SRPS Bookshelf - Finding Gaia

About a year ago, one of the truly awesome women I follow on G+ posted a link to her ebook, Finding Gaia, and on a whim I bought it. I downloaded it to my Kindle, and then pretty much relegated it to my virtually teetering ebook stack, which rivals the teetering stack of actual books on my bedside table, only easier to ignore. But even though it wasn't blocking my ability to see the surface of my nightstand, it was always there in my brain, nagging me to read it. I mean, with this kind of warning, who wouldn't want to dive right in?
I started reading the book last summer. While it was enjoyable, it was slow going at first. Not because it was boring, but because it was summer, and my already slow reading pace was even slower. I don't read as much in the summer (due to a combination of vacation activities and a distinct reduction in hot soaking bedtime baths), as I do during the rest of the year. Whole weeks would go by before I was able to visit with the folks in Truitt mansion. Sadly, "during the rest of the year" means school-time, which comes with all kinds of reading of its own. So,while I continued reading, I could only spare a half hour or so a couple of times a week. Even with frequent breaks in reading, the story was compelling and was always lingering at the back of my mind. I found myself wondering what Trish and Anna would think about different things I came across during a day. For the first time in a long while, the characters of the book were like invisible people who escaped the story and were running amok in the world.

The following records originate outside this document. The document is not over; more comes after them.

(** [gl.shaderSource(shader, source)] *)
Definition gl_shaderSource (shader : nat) (source : string)
    (gl : WebGLRenderingContext) : WebGLRenderingContext :=
  issue (ShaderSource shader source)
    (with_shaders
       (alter (fun o => {| so_type := so_type o; so_source := source;
                           so_compiled := so_compiled o |}) shader (gl_shaders gl))
       gl).

(** [gl.compileShader(shader)]: the driver compiles the attached source. *)
Definition gl_compileShader (shader : nat) (gl : WebGLRenderingContext)
    : WebGLRenderingContext :=
  issue (CompileShader shader)
    (with_shaders
       (alter (fun o => {| so_type := so_type o; so_source := so_source o;
                           so_compiled :=
                             Some (gl_compiler gl (so_type o) (so_source o)) |})
              shader (gl_shaders gl))
       gl).

(** [gl.getShaderParameter(shader, gl.COMPILE_STATUS)] *)
Definition gl_getShaderParameter_COMPILE_STATUS (shader : nat)
    (gl : WebGLRenderingContext) : bool :=
  match gl_shaders gl !! shader with
  | Some {| so_compiled := Some (status, _) |} => status
  | _ => false
  end.

(** [gl.getShaderInfoLog(shader)] *)
Definition gl_getShaderInfoLog (shader : nat) (gl : WebGLRenderingContext) : string :=
  match gl_shaders gl !! shader with
  | Some {| so_compiled := Some (_, log) |} => log
  | _ => ""
  end.

(** [gl.createBuffer()] *)
Definition gl_createBuffer (gl : WebGLRenderingContext) : nat * WebGLRenderingContext :=
  (gl_buffers gl,
   issue CreateBuffer
     {| gl_compiler := gl_compiler gl;
        gl_shaders := gl_shaders gl;
        gl_buffers := S (gl_buffers gl);
        gl_calls := gl_calls gl |}).

(** [gl.getAttribLocation(program, name)]: [-1] when the program has no
    active attribute of that name. *)
Definition gl_getAttribLocation (program : WebGLProgram) (name : string) : Z :=
  match program_attributes program !! name with
  | Some location => Z.of_nat location
  | None => -1
  end.

(** *** [makeShader] *)

Definition stage_name (shaderType : shader_type) : string :=
  match shaderType with VERTEX_SHADER => "vertex" | _ => "fragment" end.

Definition makeShader (gl : WebGLRenderingContext) (shaderSource : string)
    (shaderType : shader_type) : completion nat * WebGLRenderingContext :=
  let '(shader, gl) := gl_createShader shaderType gl in
  let gl := gl_shaderSource shader shaderSource gl in
  let gl := gl_compileShader shader gl in
  if negb (gl_getShaderParameter_COMPILE_STATUS shader gl) then
    (Throw (Error ("ERROR compiling " ++ stage_name shaderType ++ " shader: "
                     ++ gl_getShaderInfoLog shader gl)), gl)
  else (Return shader, gl).
(* ===== verification/_CoqProject ===== *)
-Q . S2P
Prelude.v
Allocator.v
Kmalloc.v
PageArith.v
Vmm.v
VmmRules.v
VmmRanges.v
VmmFree.v
VmmTree.v
VmmSpace.v
Spaces.v
VmmProps.v
VmmClone.v
Mem.v
CString.v
Itoa.v
Multiboot.v
Pmm.v
Paging.v
Tty.v
Printk.v
PortIo.v
MemoryMap.v
Pic.v
Gdt.v
Ps2.v
Sched.v
Elf.v
Idt.v
Kernel.v
Syscall.v
PageFault.v
Handlers.v
Task.v
System.v
Mmu.v
Loader.v
Init.v
UserTask.v
Startup.v
KMain.v
Running.v
Boot.v
Lemma inv_length : (length fl <= size (headers k))%nat.
Proof.
  eapply seg_length; [apply (inv_nodup _ _ _ Hinv) | apply (inv_chain _ _ _ Hinv)].
Qed.

End HeapInvariant.

Section Steps.
Context (k k' : kheap) (bs : list (Z * Z)) (l1 l2 : list Z) (a : Z) (h : kmalloc_header).
Context (Hinv : heap_inv k bs (l1 ++ a :: l2)) (Hh : headers k !! a = Some h).

Lemma inv_chain_split :
  seg (headers k) (KMALLOC_HEAD k) l1 a ∧ seg (headers k) (hdr_next h) l2 0 ∧
  NoDup l1 ∧ a ∉ l1 ∧ a ∉ l2 ∧ (∀ b, b ∈ l2 → b ∉ l1) ∧ NoDup l2.
Proof.
  pose proof (inv_chain _ _ _ Hinv) as Hs.
  apply seg_app in Hs as (r & H1 & -> & Hnz & h' & Hh' & H2). simplify_eq.
  pose proof (inv_nodup _ _ _ Hinv) as Hnd.
  apply NoDup_app in Hnd as (? & Hd & [? ?]%NoDup_cons).
  split_and!; try done; [set_solver|]. intros b Hb Hb'. eapply Hd; set_solver.
Qed.

(** Removing the region [a] from the free list. *)
Lemma inv_exact :
  seg (headers k') (KMALLOC_HEAD k') l1 (hdr_next h) →
  (∀ b, hdr_size <$> headers k' !! b = hdr_size <$> headers k !! b) →
  (∀ b, b ∉ l1 → headers k' !! b = headers k !! b) →
  heap_inv k' bs (l1 ++ l2).
Proof.
  intros Hs Hsz Hout. destruct inv_chain_split as (H1 & H2 & Hnd1 & Ha1 & Ha2 & Hd & Hnd2).
  split.
  - apply (inv_tiles _ _ _ Hinv).
  - intros b s Hb. rewrite Hsz. by apply (inv_header _ _ _ Hinv).
  - rewrite seg_app. eexists. split; [done|]. eapply seg_frame; [|done].
    intros b Hb. by rewrite Hout by eauto.
  - apply NoDup_app. split_and!; [done| |done]. intros b Hb Hb'. by eapply Hd.
  - intros b Hb. apply (inv_free _ _ _ Hinv). set_solver.
Qed.
(** ** Removing a range at any address *)

(** A request without an address takes the first pages of the first range that
    is selected, unless it asks for all of it. *)
Lemma remove_ranges_anon mi n user lo l1 v c l2 :
  Forall (λ b, pick mi 0 n user b = false) l1 → pick mi 0 n user (v, c) = true → 0 < n < c →
  ranges_from lo (l1 ++ (v, c) :: l2) →
  let l' := l1 ++ (v + n * PAGE_SIZE, c - n) :: l2 in
  remove_ranges mi 0 n user (l1 ++ (v, c) :: l2) = Some (v, l') ∧ ranges_from lo l' ∧
  ∀ x, covered l' x ↔ covered (l1 ++ (v, c) :: l2) x ∧ ¬ v <= x < v + n * PAGE_SIZE.
Proof.
  intros Hno Hp Hn Hl l'. split.
  { rewrite remove_ranges_app by done. unfold take_range.
    rewrite (proj2 (Z.eqb_neq c n)) by lia. simpl. rewrite (proj2 (Z.ltb_ge (c - 0) n)) by lia. done. }
  subst l'. clear Hno Hp. revert lo Hl. induction l1 as [|[w d] l1 IH]; intros lo; simpl.
  - intros (Hlo & Hc & Hv & Hl). split.
    + split_and!; [page_unfold; lia|lia|page_unfold; rewrite Z.mod_add; lia|].
      replace (v + n * PAGE_SIZE + (c - n) * PAGE_SIZE) with (v + c * PAGE_SIZE) by lia. done.
    + intros x. rewrite !covered_cons. unfold covers. simpl.
      assert (covered l2 x → v + c * PAGE_SIZE <= x) by (intros; by eapply ranges_from_covered).
      page_unfold. intuition lia.
  - intros (Hlo & Hd & Hw & Hl). destruct (IH _ Hl) as [Hrg Hcov]. split; [by split_and!|].
    intros x. rewrite !covered_cons, Hcov.
    destruct (ranges_from_elem _ _ v c Hl) as (? & _); [set_solver|].
    unfold covers. simpl. intuition lia.
Qed.

(** ** Adding a range *)

Section Add.
Context (mi : kernel_meminfo) (va n : Z).

(** The range is not cut off from its predecessor by the user/kernel boundary:
    both are in user space, or neither is. *)
Definition pred_same_mode (l : list (Z * Z)) : Prop :=
  ∀ w d, (w, d) ∈ l → w < va → (∀ b, b ∈ l → b.1 < va → b.1 <= w) →
    is_addr_in_user_range mi w d = is_addr_in_user_range mi va n.

(** The range does not end where the first range starts. *)
Definition head_not_adjacent (l : list (Z * Z)) : Prop :=
  ∀ v c l', l = (v, c) :: l' → va + n * PAGE_SIZE ≠ v.

Context (Hva : va mod PAGE_SIZE = 0) (Hn : 0 < n) (Hend : va + n * PAGE_SIZE <= 2 ^ 32).

Lemma covered_gap lo w d :
  0 < d → w < va → (∀ x, va <= x < va + n * PAGE_SIZE → ¬ covers (w, d) x) →
  lo <= w → w + d * PAGE_SIZE <= va.
Proof.
  intros Hd Hw Hdis Hlo. specialize (Hdis va). unfold covers in Hdis. simpl in Hdis.
  page_unfold. lia.
Qed.

Lemma merge_or_insert_same w d l :
  is_addr_in_user_range mi w d = is_addr_in_user_range mi va n →
  merge_or_insert mi w d va n l = (w, d) :: (va, n) :: l.
Proof. unfold merge_or_insert. intros ->. by rewrite xorb_nilpotent. Qed.

Lemma insert_before lo l :
  ranges_from lo l → lo <= va → (∀ v c l', l = (v, c) :: l' → va <= v) →
  (∀ x, va <= x < va + n * PAGE_SIZE → ¬ covered l x) →
  ranges_from lo ((va, n) :: l).
Proof.
  destruct l as [|[v c] l]; simpl; [by page_unfold|]. intros (Hlo & Hc & Hv & Hl) Hle Hge Hdis.
  split_and!; try done. specialize (Hge v c l eq_refl).
  specialize (Hdis v). rewrite covered_cons in Hdis. unfold covers in Hdis. simpl in Hdis.
  page_unfold. lia.
Qed.

Lemma add_ranges_after_ok lo w d l :
  ranges_from lo ((w, d) :: l) → w < va → pred_same_mode ((w, d) :: l) →
  (∀ x, va <= x < va + n * PAGE_SIZE → ¬ covered ((w, d) :: l) x) →
  ranges_from lo (add_ranges_after mi w d va n l) ∧
  (∀ x, covered (add_ranges_after mi w d va n l) x ↔
        covered ((w, d) :: l) x ∨ va <= x < va + n * PAGE_SIZE) ∧
  ∀ b, b ∈ add_ranges_after mi w d va n l → b = (va, n) ∨ b ∈ (w, d) :: l.
Proof.
  revert lo w d. induction l as [|[x e] l IH]; intros lo w d (Hlo & Hd & Hw & Hl) Hlt Hmode Hdis.
  - simpl. rewrite merge_or_insert_same.
    2:{ apply Hmode; [set_solver|done|]. intros b Hb%list_elem_of_singleton _. subst b. done. }
    split; [|split; [intros y; rewrite !covered_cons, covered_nil; unfold covers; simpl; tauto|set_solver]].
    assert (w + d * PAGE_SIZE <= va).
    { eapply covered_gap; [done..| |done]. intros y Hy Hc. apply (Hdis y Hy). apply covered_cons. by left. }
    simpl. split_and!; done || lia.
  - assert (Hgap : w + d * PAGE_SIZE <= va).
    { eapply covered_gap; [done..| |done]. intros y Hy Hc. apply (Hdis y Hy). apply covered_cons. by left. }
    assert (Hdis' : ∀ y, va <= y < va + n * PAGE_SIZE → ¬ covered ((x, e) :: l) y).
    { intros y Hy Hc. apply (Hdis y Hy). apply covered_cons. by right. }
    simpl. destruct (Z.ltb_spec x va) as [Hx|Hx].
    + destruct (IH (w + d * PAGE_SIZE) x e Hl Hx) as (Hwf & Hcov & Hel); [|done|].
      { intros w' d' Hin Hlt' Hmax. apply Hmode; [set_solver|done|].
        intros b [->|Hb]%elem_of_cons Hbv; [|by apply Hmax]. simpl.
        specialize (Hmax (x, e) ltac:(set_solver) Hx). destruct Hl as [Hl _].
        simpl in *. page_unfold. lia. }
      split; [done|]. split; [intros y; rewrite !covered_cons, Hcov, covered_cons; tauto|].
      intros b [->|Hb%Hel]%elem_of_cons; [right; by left|]. destruct Hb; [by left|right; by right].
    + rewrite merge_or_insert_same.
      2:{ apply Hmode; [set_solver|done|]. intros b [->|[->|Hb]%elem_of_cons]%elem_of_cons Hbv; simpl in *; [lia..|].
          destruct b as [y f]. destruct Hl as (_ & He & _ & Hl).
          destruct (ranges_from_elem _ _ _ _ Hl Hb) as [Hy _]. simpl in *. page_unfold. lia. }
      split; [|split; [intros y; rewrite !covered_cons; unfold covers; simpl; tauto|set_solver]].
      split_and!; [done..|]. apply insert_before; [done|lia| |done].
      intros v c l' [= <- <- <-]. done.
Qed.
(* ===== verification/Itoa.v ===== *)
(** * Integers to text: kernel/itoa.c

    itoa, uitoa and uitoa_hex write the digits of a number, the lowest first, and
    then reverse them, except uitoa. *)

From S2P Require Import Prelude Mem CString.

Section Operations.

(** The loop [while (value)] of the three functions; [digit] is the character of
    a digit.  A 64-bit value has at most 64 digits. *)
Fixpoint digits_loop (fuel : nat) (base : Z) (digit : Z → Z) (value str i : Z) : M mem Z :=
  match fuel with
  | O => throw EFuel
  | S fuel =>
      if value =? 0 then mret i
      else
        store8 (str + i) (digit (value mod base));;
        digits_loop fuel base digit (value / base) str (i + 1)
  end.

Definition dec_digit (d : Z) : Z := d + 48.
Definition hex_digit (d : Z) : Z := if d <? 10 then d + 48 else d - 10 + 97.

Definition itoa (value str : Z) : M mem Z :=
  let negative := value <? 0 in
  i ← (if value =? 0 then store8 (str + 0) 48;; mret 1
       else
         '(i, value) ← (if negative then
                          store8 (str + 0) 45;;
                          (if value =? - 2 ^ 63 then throw (EUndef "overflow in -value")
                           else mret (1, - value))
                        else mret (0, value));
         digits_loop 65 10 dec_digit value str i);
  store8 (str + i) 0;;
  (if negative then strrev (str + 1) else strrev str);;
  mret str.

Definition uitoa (value str : Z) : M mem Z :=
  i ← (if value =? 0 then store8 (str + 0) 48;; mret 1
       else digits_loop 65 10 dec_digit value str 0);
  store8 (str + i) 0;;
  mret str.

Definition uitoa_hex (value str : Z) : M mem Z :=
  i ← (if value =? 0 then store8 (str + 0) 48;; mret 1
       else digits_loop 65 16 hex_digit value str 0);
  store8 (str + i) 0;;
  strrev str;;
  mret str.

End Operations.

(** ** Digits *)

(** The digits of [v], the lowest first. *)
Fixpoint digits (fuel : nat) (base v : Z) : list Z :=
  match fuel with
  | O => []
  | S fuel => if v =? 0 then [] else v mod base :: digits fuel base (v / base)
  end.

(** The value of digits, the highest first. *)
Definition digits_value (base : Z) (l : list Z) : Z := foldl (λ acc d, acc * base + d) 0 l.

Section Digits.
Context (base : Z) (Hbase : 2 <= base).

Which isn't half wrong. Trish has her own blog and G+ page: EcoSnark

Anyway... what's this book about? Good question. When describing it to friends, I wind up saying something like, "it's a feminist environmentalist love story mystery drama, with lots of laughs." And, well, that pretty much sums it up.

The book starts out a bit quietly, building as we meet kind, gentlemanly Jason, tough-as-nails, in-your-face with a razor sharp sense of humor, eco-feminist Trish, and quiet, plugged-in, very modern Don, and learn about their quest to find a mysterious woman they refer to as Gaia.
Wealthy, handsome Jason Truitt appears to have it all: he runs an international conglomerate of environmental businesses and research facilities, he lives in a luxurious mansion…and he can’t die. But his uncanny health and failure to age keep him distanced from normal human life. For over a century he’s been searching for the one other person on earth he suspects is afflicted with the same condition. Like him, she has lived under many different names to keep her immortality secret, so in honour of her supernatural ability to induce plant growth by thought alone, he thinks of her as Gaia.  
Finding Gaia, however, is only the beginning, for where he has used his talents toward prosperity, hers have brought loss, isolation, abduction, and unspeakable torture. She will need all that he can give to reclaim her own inner strength and rediscover who, what, and when she is.
We get to see Trish reacting to having a very different type of woman in her personal space, and learning how to be accepting and supportive, in her own way. And we get to see Jason working to create a better world, out there, as well as in his own home. But the sweetest part of the story is watching Anna adjusting to living in a safe environment, with new people, new technology, and new challenges. Sure, she's got a severe case of culture- and time-shock, but it's so much more than that. She's been hunted and hurt, she's had to hide her secret from everyone she has ever loved, and lived in constant fear and dread. Now, for the first time in several centuries, she finds herself in a place where she can rest, relax a bit, and begin to explore her own power.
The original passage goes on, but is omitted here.